Кнабаух бежал по отделению. Артура Александровича пошатывало из стороны в сторону, но скрип искусственной ноги за спиной гнал его вперед. Он ругал себя за то, что рано увел Колю-Колю с поля боя. Ругал Колю-Колю за слабый удар, за то, что не провел «контрольный в голову». Он ругал в целом отечественную пенитенциарную систему за то, что таких монстров вообще выпускают на свободу! Одним словом, Мозг бежал к туалету.

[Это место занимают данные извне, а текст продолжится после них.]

Definition pfs_MkdirAll (path : string) : M jworld () := let! prefixed := addPrefix path in os_MkdirAll prefixed.
(** A directory, the base of the name and the name that results; the mode is that of [os.CreateTemp]. *)
Definition CreateTemp (dir base : string) : M jworld (loc * string) := sys (λ t,
  let? d := resolve t true dir in
  let name := pick t d base in
  match node_at t d with
  | Some Directory =>
      if negb (no_char slash base) then Err (ErrMsg "pattern contains path separator") else
      match node_at t (d ++ [name]) with
      | Some _ => Err ErrExist
      | None => Ok (<[d ++ [name] := Regular "" 384]> t, (d ++ [name], path_Join [dir; name]))
      end
  | Some _ => Err ErrNotDir
  | None => Err ErrNotExist
  end).
(** What is done with the open file; a failed write closes it too. *)
Definition fill (l : loc) (tempFileName content : string) (mode : Z) : M jworld () :=
  let! written := attempt (wrapM "write temp file" (Write l content)) in
  match written with
  | inr e => let! closed := attempt Close in fail (match closed with inl _ => e | inr e' => ErrJoin e e' end)
  | inl _ =>
      do! wrapM "close temp file" Close;
      wrapM "chmod temp file" (Chmod tempFileName mode)
  end.
Definition pfs_PrepareNewFile (oldFile content : string) (mode : Z) : M jworld string :=
  let! prefixed := addPrefix oldFile in
  let! (l, tempFileName) := wrapM "create temp file" (CreateTemp (Dir prefixed) (Base prefixed +:+ "-sconfigcontroller-")) in
  let! filled := attempt (fill l tempFileName content mode) in
  match filled with
  | inl _ => lift (removePrefix tempFileName)
  | inr e => let! removed := attempt (os_Remove tempFileName) in fail (match removed with inl _ => e | inr e' => ErrJoin e e' end)
  end.
(** An unknown system call and a file system that has no flags answer alike. *)
Definition isRenameNotSupported (e : gerror) : bool := bool_decide (e = ErrInvalid).
Definition rename_with (mode : rename_mode) (old new : string) : M jworld () :=
  let! renamed := attempt (sys (if renameat2 then rename_tree mode old new else λ _, Err ErrInvalid)) in
  match renamed with
  | inl _ => ret tt
  | inr e => if isRenameNotSupported e then rename Plain old new else fail e
  end.
Definition renameExchange : string → string → M jworld () := rename_with Exchange.
Definition renameNoReplace : string → string → M jworld () := rename_with NoReplace.
Definition pfs_RenameExchange (oldPath newPath : string) : M jworld () :=
  let! prefixedOld := addPrefix oldPath in let! prefixedNew := addPrefix newPath in renameExchange prefixedOld prefixedNew.
Definition pfs_RenameNoReplace (oldPath newPath : string) : M jworld () :=
  let! prefixedOld := addPrefix oldPath in let! prefixedNew := addPrefix newPath in renameNoReplace prefixedOld prefixedNew.
Definition pfs_Remove (name : string) : M jworld () := let! prefixed := addPrefix name in os_Remove prefixed.

(** The interface [Fs]: what a client may ask for ([SyncCaches] only waits). *)
Inductive Fs :=
| OpMkdirAll (path : string)
| OpPrepareNewFile (oldFile content : string) (mode : Z)
| OpRenameExchange (oldPath newPath : string)
| OpRenameNoReplace (oldPath newPath : string)
| OpRemove (name : string).
Definition perform (op : Fs) : M jworld () :=
  match op with
  | OpMkdirAll path => pfs_MkdirAll path
  | OpPrepareNewFile oldFile content mode => let! _ := pfs_PrepareNewFile oldFile content mode in ret tt
  | OpRenameExchange oldPath newPath => pfs_RenameExchange oldPath newPath
  | OpRenameNoReplace oldPath newPath => pfs_RenameNoReplace oldPath newPath
  | OpRemove name => pfs_Remove name
  end.
Definition perform_all (ops : list Fs) (w : jworld) : jworld := foldl (λ w op, (perform op w).1) w ops.
End prefixFs.

(** ** Resolution inside of the jail *)
Definition proper (q l : loc) : Prop := q `prefix_of` l ∧ q ≠ l ∧ q ≠ [].
(** A symbolic link that a walk can come across, and a path without any. *)
Definition visible (t : tree) (q : loc) (target : string) : Prop :=
  t !! q = Some (Symlink target) ∧ ∀ q', proper q' q → t !! q' = Some Directory.
Definition linkless (t : tree) (l : loc) : Prop := ∀ q s, q `prefix_of` l → q ≠ [] → ¬ visible t q s.
Definition blocked (t : tree) (l : loc) : Prop := ∃ q, proper q l ∧ t !! q ≠ Some Directory.
Definition dirs (t : tree) (l : loc) : Prop := ∀ q, q `prefix_of` l → q ≠ [] → t !! q = Some Directory.

Lemma linkless_prefix t l l' : l' `prefix_of` l → linkless t l → linkless t l'.
Proof. intros Hp Hl q s Hq. apply Hl. by transitivity l'. Qed.
Lemma prefix_snoc_inv (q l : loc) s : q `prefix_of` l ++ [s] → q `prefix_of` l ∨ q = l ++ [s].
Proof.
  intros [r Hr]. destruct r as [|x r _] using rev_ind; [right; by rewrite Hr, app_nil_r|]. left.
  rewrite app_assoc in Hr. apply app_inj_tail in Hr as [-> _]. by eexists.
Qed.
Lemma proper_snoc q l s : proper q (l ++ [s]) → q `prefix_of` l ∧ q ≠ [].
Proof. intros (Hq & Hne & Hn). by apply prefix_snoc_inv in Hq as [Hq| ->]. Qed.
Lemma linkless_snoc t l s : linkless t l → (∀ x, ¬ visible t (l ++ [s]) x) → linkless t (l ++ [s]).
Proof. intros Hl Hs q x Hq Hn. apply prefix_snoc_inv in Hq as [Hq| ->]; [by apply Hl|apply Hs]. Qed.
Lemma blocked_invisible t l x : blocked t l → ¬ visible t l x.
Proof. intros (q & Hq & Hn) [_ Hd]. by apply Hn, Hd. Qed.
Lemma dirs_visible t l s x : dirs t l → t !! (l ++ [s]) = Some (Symlink x) → visible t (l ++ [s]) x.
Proof. intros Hd Hs. split; [done|]. intros q [Hq Hn]%proper_snoc. by apply Hd. Qed.
Lemma dirs_snoc t l s : dirs t l → t !! (l ++ [s]) = Some Directory → dirs t (l ++ [s]).
Proof. intros Hd Hs q Hq Hn. apply prefix_snoc_inv in Hq as [Hq| ->]; [by apply Hd|done]. Qed.

(** Without links a path is its segments; the last one matters only when links are followed. *)
Lemma walk_linkless (links : nat) (t : tree) (follow : bool) (cur segs : loc) :
  Forall plain segs → dirs t cur → linkless t (cur ++ if follow then segs else take (pred (length segs)) segs) →
  (walk links t follow cur segs = Ok (cur ++ segs) ∧ ∀ q, proper q (cur ++ segs) → t !! q = Some Directory) ∨
  ∃ e, walk links t follow cur segs = Err e ∧ blocked t (cur ++ segs).
Proof.
  intros Hp. revert cur. induction Hp as [|seg segs Hs Hp IH]; intros cur Hd Hl.
  { left. rewrite app_nil_r. split; [by destruct links|]. intros q (Hq & _ & Hn). by apply Hd. }
  destruct Hs as (H1 & H2 & H3 & _). apply String.eqb_neq in H1, H2, H3.
  destruct (decide (segs = [])) as [->|Hne].
  - left. split; [|intros q [Hq Hn]%proper_snoc; by apply Hd]. destruct links; cbn [walk]; rewrite H1, H2, H3; cbn [orb];
      (destruct (t !! (cur ++ [seg])) as [[| |x]|] eqn:E; [done|done| |done]);
      (destruct follow; [|done]); (destruct (Hl (cur ++ [seg]) x); [done|by destruct cur|by apply dirs_visible]).
  - assert (∀ x, t !! (cur ++ [seg]) ≠ Some (Symlink x)) as Hn.
    { intros x Hx. apply (Hl (cur ++ [seg]) x); [|by destruct cur|by apply dirs_visible]. apply prefix_app. destruct follow; [by eexists|].
      destruct segs as [|s2 segs]; [done|]. simpl. by eexists. }
    assert (proper (cur ++ [seg]) (cur ++ seg :: segs)) as Hpr.
    { split_and!; [apply prefix_app; by eexists| |by destruct cur]. intros [= <-]%app_inv_head. done. }
    rewrite (cons_middle seg cur segs), (app_assoc cur [seg] segs).
    assert (linkless t ((cur ++ [seg]) ++ if follow then segs else take (pred (length segs)) segs)) as Hl'.
    { rewrite <-app_assoc. destruct follow; [done|]. destruct segs as [|s2 segs]; [done|]. done. }
    destruct links; cbn [walk]; rewrite H1, H2, H3; cbn [orb];
      (destruct (t !! (cur ++ [seg])) as [[| |x]|] eqn:E; [| |by destruct (Hn x)|]);
      (destruct segs as [|s2 segs]; [done|]);
      try (apply IH; [by apply dirs_snoc|done]);
      (right; eexists; split; [done|]; exists (cur ++ [seg]); rewrite <-app_assoc; split; [exact Hpr|by rewrite E]).
Qed.
Lemma walk_empty (links : nat) (t : tree) (follow : bool) (cur segs : loc) : walk links t follow cur ("" :: segs) = walk links t follow cur segs.
Proof. by destruct links. Qed.
Lemma resolve_abs (t : tree) (follow : bool) (l : loc) :
  Forall plain l → linkless t (if follow then l else up l) →
  (resolve t follow (abs l) = Ok l ∧ ∀ q, proper q l → t !! q = Some Directory) ∨ ∃ e, resolve t follow (abs l) = Err e ∧ blocked t l.
Proof.
  intros Hp Hl. unfold resolve, abs. change ("/" +:+ Join l "/") with (String "/" (Join l "/")). cbn [Split].
  change (Ascii.eqb "/" slash) with true. cbv iota. rewrite walk_empty. destruct l as [|s l].
  { left. split; [reflexivity|]. by intros q ([= ->]%prefix_nil_inv & ? & _). }
  assert (dirs t []) as Hd by (intros q Hq%prefix_nil_inv; done).
  rewrite Split_Join; [by apply (walk_linkless _ t follow [])|done|].
  eapply Forall_impl; [exact Hp|]. intros x (_ & _ & _ & Hx). exact Hx.
Qed.

(** ** Confinement *)
Section confinement.
  Context (P : loc) (HP : Forall plain P) (renameat2 : bool) (pick : tree → loc → string → string).
  (** A random text is added to the base. *)
  Hypothesis pick_plain : ∀ (t : tree) (d : loc) (base : string), plain base → plain (pick t d base).
Definition inside (q : loc) : Prop := P `prefix_of` q ∧ q ≠ P.
Definition outside (t t' : tree) : Prop := ∀ q, ¬ inside q → t' !! q = t !! q.
(** The others are confined to the jail themselves, and do not put links there while an operation runs; a call that fails for
    another reason does not say that a file is missing. *)
Definition benign (e : jevent) : Prop :=
  (∀ l n, (l, n) ∈ je_writes e → inside l ∧ ∀ s, n ≠ Some (Symlink s)) ∧ je_fault e ≠ Some ErrNotExist.
(** The jail is a directory, and the path to it has no links. *)
Definition good (w : jworld) : Prop := dirs (jw_tree w) P ∧ Forall benign (jw_script w).
(** A change inside of the jail that makes no link visible. *)
Definition tame_change (t t' : tree) : Prop := outside t t' ∧ ∀ q s, visible t' q s → visible t q s.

Там должны были быть кабинки, а в них замки на дверях! Больше в больную голову ничего не приходило. По пути он пытался звать на помощь. Без особой надежды. Больница — не то место.

Контуры заветной двери с писающим мальчиком расплывались в глазах, и только изогнутая струйка, как пугающая реклама простатита, почему-то виделась очень ясно. Свистящее дыхание за спиной было слышно все отчетливее.

— Ты покойник, фраер! Я тебе пальцы отгрызу. А уши съем сырыми!

Сильные узловатые руки уже почти схватили Мозга за край пижамы, но в этот момент Кнабаух вбежал в туалет.

Воздух свободы пах мочой и дешевыми папиросами. «Только бы работали замки. Только бы работали замки…» — повторял Артур Александрович как заклинание, вбегая в дымную атмосферу… И вдруг остановился. Все кабинки были заняты. Он понял это сразу. Потому что у кабинок не было дверей!

Моченый не спешил входить внутрь. У входа он остановился и принюхался. В запахе было что-то натуральное, из прошлого и от природы. Зэк втянул ноздрями воздух и блаженно произнес:

— Параша!

Он сделал шаг вперед и аккуратно закрыл за собой дверь.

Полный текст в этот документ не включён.